Beginning at the line that contains "fallback on double-precision numbers.", reproduce every line to the end of the material without changing any of them.

::: RECORD EXTRACTS :::

(** * Quote overlay renderer: layout and compositing of [drawQuoteOnCanvas]

    A shallow embedding of the rendering function of [src/app/page.tsx]
    (latest revision, lines 1774-1996): [normalizeWord] and
    [drawQuoteOnCanvas], together with the parts of the JavaScript string
    library and of the 2D canvas interface they call.

    Modelling conventions.
    - A JavaScript string is the list of its UTF-16 code units ([N]).
    - A JavaScript number is an exact rational ([Q]); binary64 rounding is
      not modelled, except in [Binary64], which evaluates the centre-crop
      fallback on double-precision numbers.
    - [String.prototype.toUpperCase], [ctx.measureText] and the parser of
      CSS colours belong to the platform, not to the repository: they are
      parameters of the development.
    - The canvas is an explicit state (context attributes and the list of
      drawing operations performed so far) threaded through a state and
      exception monad. *)

From Stdlib Require Import Ascii String.
From Stdlib Require Import List NArith ZArith QArith Bool Lia Lqa Sorted.
From Stdlib Require PrimFloat DecimalPos DecimalZ.
Import ListNotations.

(** ** JavaScript strings *)

Module JS.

:::

ANSWER BELOW:
      fallback on double-precision numbers.
    - [String.prototype.toUpperCase], [ctx.measureText] and the parser of
      CSS colours belong to the platform, not to the repository: they are
      parameters of the development.
    - The canvas is an explicit state (context attributes and the list of
      drawing operations performed so far) threaded through a state and
      exception monad. *)

From Stdlib Require Import Ascii String.
From Stdlib Require Import List NArith ZArith QArith Bool Lia Lqa Sorted.
From Stdlib Require PrimFloat DecimalPos DecimalZ.
Import ListNotations.

(** ** JavaScript strings *)

Module JS.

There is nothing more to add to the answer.